My calendar today says WORKOUT! It’s official – I have graduated from Couch Potato to become, once again, a member of the animal species. Today I will be allowed to take a 25-minute normal-paced walk.
To be frank, when I added this milestone to my calendar last month, I imagined breaking a sweat. For sure I would be on a bike, not on a run, but heart pounding was part of the picture. Yesterday, though, I visited my PT, and when I excitedly told him that tomorrow I was allowed to work out, he looked at me quizzically and told me my idea of a work out was not what the doctor had prescribed.
Jared (my PT) explained better than anyone yet what I am up against. “We are remolding the muscle. We have to let the PRP work it biologically, while we gently ramp up your activity.
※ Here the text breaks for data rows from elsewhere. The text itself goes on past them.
(* ===== verification/Cp3Central.v ===== *)
(** src/src/central/v1_cp3.py and v1_cp4.py: the handshake that CP3 runs over the
    attested link, and the two application rounds that CP4 adds to it.

    The session object is shared: by the coroutine, by the client, whose
    disconnect callback clears it, by the notification callback, which clears it
    too, and by the application object of CP4. It is a field of the runner's
    variables, and the client holds a reference to it. The task that watches the
    link is part of the environment: all it does is cancel the exchange, which
    every await allows, and [GuardFailed] says whether it did. *)

From stdpp Require Import sets.
From S2P Require Import Prelude Py Digest Interfaces World BleClient Runs Policy Constants Fragmentation Frame Sas V1Smp V1Cp3 V1Cp4 V1Central.
Open Scope Z_scope.

(** References to the two objects of this run. An object of an earlier run that
    the client still holds is another reference, and clearing it changes nothing
    here. *)
Definition SESSION : ref := 1.
Definition APPLICATION : ref := 2.

(** [asyncio.Future] of a reply. *)
Inductive future := Pending | Resolved (b : bytes) | Rejected (x : exn).

(** What [CentralApplication] has besides the session. *)
Record app_fields := mkAppFields {
  fa_profile : Z;
  fa_iv_c2p : bytes;
  fa_iv_p2c : bytes;
  fa_tx : Z;
  fa_rx : Z;
}.

Record cp3_locals := mkCp3Locals {
  c3_v1 : v1_run;
  (* fields of the result *)
  start_sent : bool;
  transcript_match : bool;
  finished_c_sent : bool;
  finished_p_verified : bool;
  app_secure : bool;
  authenticated_rounds : Z;
  (* _exchange *)
  session_link : option link;
  secret : bytes;
  session : CentralHandshake;
  application_active : bool;
  success : bool;
  (* _cp4_exchange *)
  has_application : bool;          (* application_notification is not None *)
  app : option app_fields;
  app_link : option link;
  reply : option future;
  challenge : bytes;
}.
Definition full_finish_c `{P256} (authenticated : bool) : method FullHandshake bytes :=
  cleanup_on_error f_clear (
    self ← get_self;
    raise_when (negb (bool_decide (f_state self = WAIT_AUTH)) || negb authenticated)
      (ValueError "full handshake authentication required");;
    let hybrid_profile := f_profile self =? V08 in
    d ← run (domain (f_profile self));
    tag ← run (verify_data (f_confirm_c self)
                 (d ++ if hybrid_profile then lit "/FINISHED/C" else lit "/VERIFY-C") (f_th self));
    wire ← run (encode_full (f_profile self)
                  (if hybrid_profile then Phase7.PHASE7_FINISHED_C else V1Smp.V1_FINISHED_C) tag);
    (if negb hybrid_profile then update (f_set_th (sha256 (f_th self ++ wire))) else mret tt);;
    update (f_set_state FWAIT_FINISHED_P);;
    mret wire).

Definition full_finish_p `{P256} (raw : bytes) (peer : string) (now : Z) : method FullHandshake unit :=
  cleanup_on_error f_clear (
    self ← get_self;
    raise_when (negb (bool_decide (f_state self = FWAIT_FINISHED_P))) (ValueError "unexpected FINISHED_P");;
    frame ← run (parse_full (f_profile self) raw);
    let is_hybrid := f_profile self =? V08 in
    raise_when (negb (frame.1 =? if is_hybrid then Phase7.PHASE7_FINISHED_P else V1Smp.V1_FINISHED_P))
      (ValueError "wrong FINISHED direction");;
    d ← run (domain (f_profile self));
    expected ← run (verify_data (f_confirm_p self)
                      (d ++ if is_hybrid then lit "/FINISHED/P" else lit "/VERIFY-P") (f_th self));
    raise_when (negb (compare_digest expected frame.2)) (ValueError "FINISHED_P authentication failed");;
    (if is_hybrid then
       let traffic := lit "PQ-BLE-TRAFFIC-v0.8/" in
       update (f_set_app (hmac_sha256 (f_application self) (traffic ++ lit "CENTRAL-TO-PERIPHERAL"))
                 (hmac_sha256 (f_application self) (traffic ++ lit "PERIPHERAL-TO-CENTRAL")))
     else
       let th2 := sha256 (f_th self ++ raw) in
       update (f_set_th th2);;
       c ← run (expand (f_prk self) (d ++ lit "/APP-C2P") th2);
       update (fun h => f_set_app c (f_app_p2c h) h);;
       p ← run (expand (f_prk self) (d ++ lit "/APP-P2C") th2);
       update (fun h => f_set_app (f_app_c2p h) p h));;
    self ← get_self;
    t ← run (Ticket_issue (f_profile self) peer (f_prk self) (f_th self) true now);
    update (f_set_ticket t);;
    update f_clear_handshake;;
    update (f_set_state FAPP_SECURE)).

#[export] Instance FullHandshake_session : AppSession FullHandshake := {|
  as_secure h := bool_decide (f_state h = FAPP_SECURE);
  as_profile := f_profile;
  as_app_c2p := f_app_c2p;
  as_app_p2c := f_app_p2c;
  as_session_id := f_session_id;
  as_clear := f_clear;
|}.

#[export] Instance FullHandshake_session_laws : AppSessionLaws FullHandshake.
Proof. split; intros []; reflexivity. Qed.

(** * Frames *)

Section Frames.
Context `{P256}.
We now start stressing the muscle and then letting it rest, so the fibers straighten out and work normally.” He didn’t ban exercise, but he effectively gave me a program that looks more like what I would experience walking between airport gates than what I had imagined doing starting today.
Here’s my next week: 25 minutes of normal-paced walking today, then ramp up ten minutes each day until I hit 40-45 minutes. Now I have a choice: I can add a low-tension bike for fifteen minutes and walk the rest, or I can keep upping the walk to an hour or so. If I am slightly sore, no problem. If I am really sore, I should rest a day and either ramp down ten minutes or try the last amount again and see if soreness reappears. I see Jared again in a week, and he said we could discuss fast walking and biking with a little more tension then. Supposedly, at six weeks, I am ready to try a short run. Supposedly.
While I am a little disappointed about the rate of my ramp, I can honestly say it isn’t killing me. Now that’s a change. If the doctor had been this clear about how long it would take me to return to what I really call a WORKOUT before the shot, I would have had serious anxiety. Jared’s revelation that it actually will take me roughly twelve weeks to be back to the kind of working out I did before the shot wasn’t great news, but I am successfully able to process the information without the weighty feelings I described in the early days of my life as a Couch Potato.
Now, I am not transformed. I haven’t stopped caring too much about my body and fitness image, and I am still weighing myself far too often. I guess what I have realized though is that I like a rest sometimes, and it’s actually stress-relieving that exercise isn’t the dominating factor in my schedule. I continue to be pretty rigorous and disciplined about what I am eating, but I did order sweet potato fries at dinner Saturday night, and I am indulging in some kind of dessert almost every evening. In other words, I have figured out food balance on rest day, such that a rest day can be restful for both body and mind. I am not claiming to be sane about weight yet, but it is a step in the right direction.
My reaction to Jared’s slow down shows me that my experience having to swing to the no-exercise side of the pendulum has had an impact on what I want as I start to swing back. I used to think that if I exercised every day, I could pretty much eat what I wanted, so my mind was free of any food-stress, and I was able to stop weighing myself more than once-a-month. I thought I was living in a balanced way, but really, I was living on an extreme where exercise justified my other behaviors. When I couldn’t exercise at all, I thought a lot about what I ate, full of food-stress, even after I realized I didn’t have to change all that much from my prior patterns to maintain my weight. I know this because I have been weighing myself way too often to make sure my hypothesis stays true. If I can move to the middle on exercise and food (my middle, which is probably a little off center) and I can test for a while that this balance works, maybe I can free my mind from such an active management role. Does that lead to caring less and less about body and fitness image? Does it allow me to define my identity more and more outside of those factors? I have no idea, but I do believe it is my only chance to progress further.
So, my WORKOUT will not be quite what I thought I would be doing today. I’ll term the next few weeks The Turtle Phase. Still, I am overjoyed. It’s a step towards the balance I am committed to trying and hoping will be even a little transformative for me over the long run.